ELIZABETH ARAUJO –
Cada mañana, cuando el sol de las 10 se hace dócil y atraviesa sin tocar las hojas de los árboles, aparecía el maestro. Lento, apoyándose del bastón y escoltado por la chica que le atendía, el maestro recorría la placita aérea entre los edificios de la urbanización, y si algún vecino mayor de 50 años le adivinaba y saludaba, Juan Vicente Torrealba asentía con el movimiento tardío de su cabeza.
Hay en este artista, que en el conjunto residencial Juan Pablo II, en Caracas, tiene como un patrimonio ignorado, una rara sensación de eternidad que dimana a su alrededor. Pese haber arribado a los 100 años, su lejanía con la bulliciosa actividad de compositor e intérprete que le dio fama, no se ha apresurado en envejecerlo. Quien le estrechó la mano hace medio siglo podría identificarlo sin dudar, porque Juan Vicente conserva su porte de hombre grueso, la cara ancha de llanero, el cabello aindiado y el sombrero que no le abandona.
Aunque procuro no ser infiel a mi memoria, conservo la emoción de la entrevista que nos concedió un sábado en la mañana aprovechando nuestra vecindad, y que terminamos con chupitos de Amareto y ron, a pesar de los consejos del médico y los regaños de Mirtha, su esposa, con quien terminaría siendo mi gran amiga.
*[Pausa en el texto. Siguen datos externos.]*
(* ===== verification/Xv6.v ===== *)
(** * A verification of xv6 with its commands, system calls and schedulers

    The repository is the RISC-V teaching kernel xv6 ([xv6-riscv/kernel/]) with
    its user programs ([xv6-riscv/user/]), extended by new system calls
    ([getppid], [getptable], [sysrand], [datetime], [kbdint], [countsyscall],
    [setpriority], [schedstats], [wait_stat]), new commands, and a scheduler
    with three modes.  This library translates the C code into functions on
    explicit states and proves what makes the parts correct.

    ** How the parts fit together

    A process enters the kernel through [trap.c], which counts clock ticks and
    calls [syscall.c]; the handlers ([sysproc.c], [sysutil.c], [sysfile.c])
    work on processes ([proc.c]), address spaces ([vm.c], over the pages of
    [kalloc.c]) and files ([file.c]).  A file is an inode of the file system
    ([fs.c]), a pipe ([pipe.c]) or a device ([console.c], [uart.c]).  The file
    system reads and writes blocks through the log ([log.c]) and the buffer
    cache ([bio.c]), which uses the disk driver ([virtio_disk.c]).  Spin locks
    and sleep locks ([spinlock.c], [sleeplock.c]) make the operations atomic.
    User programs are linked with [ulib.c], [printf.c] and [umalloc.c]; the
    shell starts them with [fork] and [exec] ([exec.c]).  The disk image that
    the kernel mounts is made on the build machine by [mkfs/mkfs.c].  A machine
    starts in [start.c] on every hart, which enters [main.c]; the first process
    runs [initcode], which executes [init].

    ** Files

    Every file models what its name says; [X.v] holds definitions and the
    files listed with it their theorems.

    - [Xv6]: the constants of [param.h], [riscv.h], [memlayout.h].
    - [Prelude]: fixed-width integers, the monad [M] of computations that may
      [panic], byte memories, record setters, tactics.
    - [CString]: [string.c] and the string functions of [ulib.c].
    - [Kalloc]: the page allocator; the links of the free list are in the pages.
    - [Spinlock]: locks and interrupt nesting, interleaved over all CPUs.
    - [ProcDef], [Proc]: [struct proc] and every function of [proc.c];
      [ProcFacts], [ProcLife], [ProcInv], [ProcTable]; [ProcFork] ([fork] and
      [wait] as equations), [ProcRuns] (when its functions return).  The
      services of other files that [proc.c] uses are the class [Services].
    - [Sched]: the scan and dispatch of [scheduler] in its three modes.
    - [Sysutil], [Sysproc]: the handlers of [sysutil.c] and [sysproc.c].
    - [Trap]: dispatch of system calls, [usertrap], [kerneltrap], the clock;
      [Timer]: timer interrupts of a running process, up to its next dispatch.
    - [Block], [Log], [LogSafe]: blocks as bytes, and the write-ahead log.
    - [Bio]: the buffer cache and sleep locks; [BioUse]: processes that use it
      at the same time.
    - [Ring], [Virtio], [VirtioInv]: the disk driver with its rings.
    - [Vm], [VmFacts], [VmOps]: page tables in memory, and copying to and from
      user memory; [UserMem] is the interface (class) its clients use.
      [Kvm]: the kernel's own page table; [VmFrame]: what the operations leave
      alone.
    - [Initcode], [FirstProc]: the first program, as bytes run by an interpreter
      of its instructions, and the process that [userinit] makes for it, with
      [vm.c] as an instance of [Services].
    - [Hart]: the registers of a hart ([riscv.h]) and [start.c]; [Boot]: [main.c],
      [plic.c] and the set-up of the devices; [BootSpec].
    - [Pipe], [Console]: pipes, the console and the UART, on [Ring].
    - [Fs]: all of [fs.c]; [FsAlloc] (blocks), [FsInode], [FsDinode] (inodes),
      [FsFile], [FsWrite], [FsTrunc] (contents), [FsDir], [FsName], [FsPath] (names).
    - [Mkfs]: the program that makes the image; [MkfsFile] (one file),
      [MkfsImage] (the image), [MkfsBoot] (the kernel started on it).
    - [File], [Sysfile]: open files and the file system calls; [FileWrite],
      [FileRefs], [FileInv].
    - [Exec]: [exec.c], [elf.h] and [sys_exec]; [ExecArgs], [ExecLoad].
    - [Grep]; [Umalloc], [UmallocInv]: two user programs, the searcher and the
      memory allocator.
    - [Sh]: the parser and [runcmd] of [sh.c]; [ShParse], [ShRun]; [ShMain]
      has the loop of the shell and that of [init.c].
    - [Printf], [Ulib], [Commands], [Ls]: formatted output, library functions
      and small commands.
    - [Multi]: one CPU that runs user processes under [scheduler], [usertrap]
      and the clock, for any [Services]; [MultiSafe].
    - [Proctests], [Userprog], [Usertests]: validation by execution.  Tests that
      the authors of the kernel wrote for processes and files, run on the model.

    ** States and operations

    A component's state is a record with the fields of the C structures (or the
    global variables) and an operation is a function with the guards, order of
    effects and early returns of the source.  Kernel code runs in [M]: it
    returns a value and a new state or calls [panic].  Pointers into tables are
    indices.  Code under a spin lock is one step; a function that can sleep is
    split where it sleeps, and step relations interleave the pieces.  Machine
    integers are [Z] with the wrap-around written out.  Code that is not in the
    repository (the disk, the clock, console input, the contents of devices)
    is an argument.

    ** What is proved

    - Invariants over all reachable states: the process table
      ([ProcTable.table_ok_reachable]), the log ([LogSafe.log_ok_reachable]),
      references of open files ([FileInv.file_refs_count_descriptors]), pages
      ([Kalloc.allocator_never_aliases]), mutual exclusion ([Spinlock]), buffers
      ([BioUse.block_exclusive]), inode table entries ([FsPath]), disk requests
      ([VirtioInv.virtio_transfers]), blocks of the user heap ([UmallocInv]).
    - Crash safety: a crash at any point of a commit or a recovery leaves a
      transaction done or not done ([LogSafe]); data written through a
      descriptor is on disk when the call returns ([FileWrite]).
    - Functional correctness of each layer of the file system, from the block
      bitmap to path names, of page tables and user copies, of [fork], [wait],
      [exec]'s arguments and loading, of pipes as FIFOs, of the console's line
      discipline, of the schedulers' choices.
    - Equivalence with reference definitions: the shell's parser and its
      grammar ([ShParse]), the pattern matcher and its language ([Grep]), path
      resolution and a walk of the directory tree ([FsPath]).
    - From [mkfs] to the kernel: [mkfs] puts every file on the image
      ([MkfsImage]), and the kernel that starts on it finds each by its name,
      with its contents ([MkfsBoot]).
    - From reset to the scheduler: any harts in any interleaving set the kernel
      up before one of them schedules ([BootSpec]), with a page table that maps
      what it should ([Kvm]), and the first process executes [/init]
      ([FirstProc]).
    - The running system: whatever user processes do with the process system
      calls and whenever the clock interrupts, the composition of traps, system
      calls and scheduler never panics, save for the exit of init
      ([MultiSafe.system_never_panics]); no sleeper misses its wakeup on a pipe
      ([Pipe.pipe_no_lost_wakeup]); a process that the scheduler prefers keeps
      the CPU over every tick, in all three modes
      ([Timer.preempted_process_runs_again]).
    - Errors: unknown system calls and unexpected traps, [exec] with too many
      arguments, commands whose system calls fail.

    The computations in [Usertests] (22 tests of the file system from the image
    of [mkfs], which leave no block, inode, reference or page behind) and in
    [Proctests] (process tests with the timer ticking, one of which shows the
    unfair choice of two scheduler modes) check the definitions on concrete
    inputs; they are not among the theorems above.

    ** Bounds and fuel

    A C loop that is not over a fixed range has a fuel argument.  Where the
    bound is not visible in the code it is justified by a theorem: paths and
    lines shrink at each step ([FsName], [ShParse]), a round of the free list
    visits each header once ([UmallocInv]), a search of the process table
    visits [NPROC] slots, a directory has [size / 16] entries, a chain of
    descriptors has three.  A parser that runs out of fuel returns a separate
    value ([OutOfFuel], [None]) which the theorems show not to occur; the loops
    over blocks ([readi], [writei], [iappend]) would stop early, and their
    theorems say that with the fuel their callers pass they treat every byte.
    The wait for the UART's transmitter has the parameter [patience]; a hardware
    that answers within it is a hypothesis of [BootSpec].

    ** Not modelled

    - Assembly ([entry.S], [kernelvec.S], [trampoline.S], [swtch.S],
      [usys.pl]): saving and restoring registers is part of the operations
      that call it.
    - Tests that need [exec], memory faults or [sbrk] ([grind.c],
      [stressfs.c], the rest of [usertests.c]), and programs that only print
      the result of one system call.
    - Memory and files under a running system at once: [Multi] takes them as
      services that do not panic, and has no file system calls.
    - Weak memory: accesses are sequentially consistent, as the barriers of
      [spinlock.c] and [virtio_disk.c] intend.
    - Messages on standard error, and those of [mkfs] on the terminal. *)

From Stdlib Require Import ZArith.
#[local] Open Scope Z_scope.

(** Machine and system parameters of [kernel/param.h]. *)
Module Param.
Definition NPROC : nat := 64.
Definition NCPU : nat := 8.
Definition NOFILE : nat := 16.
Definition NFILE : nat := 100.
Definition NINODE : nat := 50.
Definition NDEV : Z := 10.
Definition ROOTDEV : Z := 1.
Definition MAXARG : nat := 32.
Definition MAXOPBLOCKS : Z := 10.
Definition LOGSIZE : Z := MAXOPBLOCKS * 3.
Definition NBUF : nat := 30.
Definition FSSIZE : Z := 2000.
Definition MAXPATH : Z := 128.
Definition USERSTACK : Z := 1.
Definition USERBASE : Z := 0x00000000.
Definition USERTOP : Z := 0x40000000.
End Param.

(** Paging constants and macros of [kernel/riscv.h]; every macro works on
    64-bit unsigned values, so results are reduced modulo [2^64] where the C
    expression can leave that range. *)
Module Riscv.
Definition PGSIZE : Z := 4096.
Definition PGSHIFT : Z := 12.
Definition PGROUNDUP (sz : Z) : Z :=
  Z.land ((sz + PGSIZE - 1) mod 2 ^ 64) (2 ^ 64 - PGSIZE).
Definition PGROUNDDOWN (a : Z) : Z := Z.land a (2 ^ 64 - PGSIZE).
Definition PTE_V : Z := Z.shiftl 1 0.
Definition PTE_R : Z := Z.shiftl 1 1.
Definition PTE_W : Z := Z.shiftl 1 2.
Definition PTE_X : Z := Z.shiftl 1 3.
Definition PTE_U : Z := Z.shiftl 1 4.
Definition PA2PTE (pa : Z) : Z := (Z.shiftl (Z.shiftr pa 12) 10) mod 2 ^ 64.
Definition PTE2PA (pte : Z) : Z := (Z.shiftl (Z.shiftr pte 10) 12) mod 2 ^ 64.
Definition PTE_FLAGS (pte : Z) : Z := Z.land pte 0x3FF.
Definition PXMASK : Z := 0x1FF.
Definition PXSHIFT (level : Z) : Z := PGSHIFT + 9 * level.
Definition PX (level va : Z) : Z := Z.land (Z.shiftr va (PXSHIFT level)) PXMASK.
Definition MAXVA : Z := Z.shiftl 1 (9 + 9 + 9 + 12 - 1).
End Riscv.

(** Physical and virtual memory layout of [kernel/memlayout.h]. *)
Module Memlayout.
Definition UART0 : Z := 0x10000000.
Definition UART0_IRQ : Z := 10.
Definition VIRTIO0 : Z := 0x10001000.
Definition VIRTIO0_IRQ : Z := 1.
Definition PLIC : Z := 0x0c000000.
Definition KERNBASE : Z := 0x80000000.
Definition PHYSTOP : Z := KERNBASE + 128 * 1024 * 1024.
Definition TRAMPOLINE : Z := Riscv.MAXVA - Riscv.PGSIZE.
Definition KSTACK (p : Z) : Z := TRAMPOLINE - (p + 1) * 2 * Riscv.PGSIZE.
Definition TRAPFRAME : Z := TRAMPOLINE - Riscv.PGSIZE.
End Memlayout.

Export Param Riscv Memlayout.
El maestro Juan Vicente me hizo conocer ese día la magia del arpa y dio cuenta de las anécdotas salpicadas con travesuras de su vida mundana. Fue una tarde gratificante donde hizo escala en los recuerdos de su juventud y en las noches de éxito.
Ver salir de sus manos los sonidos del Concierto en la Llanura, Muchacha de ojazos negros o Barquisimeto, fue para mí una emoción inmensa como haber desenterrado un tesoro. Lo imagino siendo el mismo pero algo disminuido en su fortaleza y entusiasmo. Y no sé si prosigue con las caminatas, debido a la inseguridad que acecha al Montalbán que una vez fue tranquilo. Pero no olvido el regalo de esa tarde de anécdotas y fresca, recibir su calidez y captar la sabiduría del llanero plasmada en una sonrisa. Feliz cumpleaños, maestro.